[Given entries]

(* ===== verification/RagFacts.v ===== *)
(** * RagFacts: what ingestion keeps and what retrieval returns

    Theorems about [Rag]: the tables stay consistent, usage counters are exact, an ingested document can be retrieved from, and
    retrieval returns chunks of the right tenant, configuration and user only. *)

From S2P Require Import Prelude.
From S2P Require Import Errors.
From S2P Require Import PyValue.
From S2P Require Import PyString.
From S2P Require Import PyFloat.
From S2P Require Import StateMachine.
From S2P Require Import Sorting.
From S2P Require Import Effects.
From S2P Require Import Store.
From S2P Require Import Chunking.
From S2P Require Import Rag.

Lemma filter_ext_in {A} (Q1 Q2 : A -> Prop) `{!forall x, Decision (Q1 x), !forall x, Decision (Q2 x)} (l : list A) :
  (forall x, x ∈ l -> Q1 x <-> Q2 x) -> filter Q1 l = filter Q2 l.
Proof.
  induction l as [|x l IH]; intros Hl; [done|]. rewrite !filter_cons, IH by (intros; apply Hl; by constructor).
  pose proof (Hl x ltac:(by constructor)). do 2 case_decide; naive_solver.
Qed.

Lemma filter_all {A} (Q : A -> Prop) `{!forall x, Decision (Q x)} (l : list A) : (forall x, x ∈ l -> Q x) -> filter Q l = l.
Proof. induction l as [|x l IH]; intros Hl; [done|]. rewrite filter_cons, decide_True, IH by (intros; apply Hl; by constructor). done. Qed.
Lemma filter_none {A} (Q : A -> Prop) `{!forall x, Decision (Q x)} (l : list A) : (forall x, x ∈ l -> ~ Q x) -> filter Q l = [].
Proof. induction l as [|x l IH]; intros Hl; [done|]. rewrite filter_cons, decide_False by (apply Hl; by constructor). apply IH. intros; apply Hl; by constructor. Qed.

(** ** Consistency *)

Section facts.
Context {P : Type}.
Variable py_str : pyval -> string.
(** The quotas of a tenant. *)
Variable quotas_of : uuid -> option RagIngestQuotas.
Implicit Types s : rag P.

Definition completed (d : rag_document) : Prop := rd_status d = "COMPLETED".
Definition chunks_of (i : uuid) (l : list rag_chunk) : list rag_chunk := filter (fun k => rk_document k = i) l.

(** The documents a counter is about: those of a tenant and a configuration, and of a user if the key has one. *)
Abbreviation user_of := (user_of py_str).
Definition counted (key : counter_key) (d : rag_document) : Prop :=
  rd_tenant d = key.1.1 /\ rd_config d = Some key.1.2 /\ match key.2 with Some u => user_of d = Some u | None => True end.
#[global] Instance counted_dec key d : Decision (counted key d).
Proof. unfold counted. destruct (key.2); apply _. Defined.
Definition chunk_counted (key : counter_key) (docs : gmap uuid rag_document) (k : rag_chunk) : Prop :=
  match docs !! rk_document k with Some d => counted key d | None => False end.
#[global] Instance chunk_counted_dec key docs k : Decision (chunk_counted key docs k).
Proof. unfold chunk_counted. destruct (docs !! rk_document k); apply _. Defined.
(** The exact usage: completed documents, and chunks of such documents. *)
Definition usage (key : counter_key) s : Z * Z :=
  (Z.of_nat (size (filter (fun x => completed x.2 /\ counted key x.2) (rg_documents s))),
   Z.of_nat (length (filter (chunk_counted key (rg_documents s)) (rg_chunks s)))).
(** The keys whose counter is kept: of users in the corpus of user memories; of tenants elsewhere, and in that corpus too when the
    quotas of the tenant limit it. *)
Definition limited (q : RagIngestQuotas) : Prop := is_Some (max_documents_per_tenant q) \/ is_Some (max_chunks_per_tenant q).
Definition kept (key : counter_key) (c : rag_config) : Prop :=
  match key.2 with
  | Some _ => rc_corpus c = "USER_MEMORY"
  | None => rc_corpus c = "USER_MEMORY" -> limited (default no_quotas (quotas_of key.1.1))
  end.

(** The bounds a counter has to keep. *)
Definition below_cap (n : Z) (cap : option Z) : Prop := match cap with Some c => (n <= Z.max 0 c)%Z | None => True end.
Definition below_quotas (q : RagIngestQuotas) (user : option string) (n : Z * Z) : Prop :=
  match user with
  | Some _ => below_cap n.1 (max_documents_per_user q) /\ below_cap n.2 (max_chunks_per_user q)
  | None => below_cap n.1 (max_documents_per_tenant q) /\ below_cap n.2 (max_chunks_per_tenant q)
  end.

[/Given entries]

- **Exercise**: Look above for the line with "filter Q l = l." and the line with "Implicit Types s : rag P.". Retype those two lines and every line between them exactly, adding nothing.

- **Written answer**:
Lemma filter_all {A} (Q : A -> Prop) `{!forall x, Decision (Q x)} (l : list A) : (forall x, x ∈ l -> Q x) -> filter Q l = l.
Proof. induction l as [|x l IH]; intros Hl; [done|]. rewrite filter_cons, decide_True, IH by (intros; apply Hl; by constructor). done. Qed.
Lemma filter_none {A} (Q : A -> Prop) `{!forall x, Decision (Q x)} (l : list A) : (forall x, x ∈ l -> ~ Q x) -> filter Q l = [].
Proof. induction l as [|x l IH]; intros Hl; [done|]. rewrite filter_cons, decide_False by (apply Hl; by constructor). apply IH. intros; apply Hl; by constructor. Qed.

(** ** Consistency *)

Section facts.
Context {P : Type}.
Variable py_str : pyval -> string.
(** The quotas of a tenant. *)
Variable quotas_of : uuid -> option RagIngestQuotas.
Implicit Types s : rag P.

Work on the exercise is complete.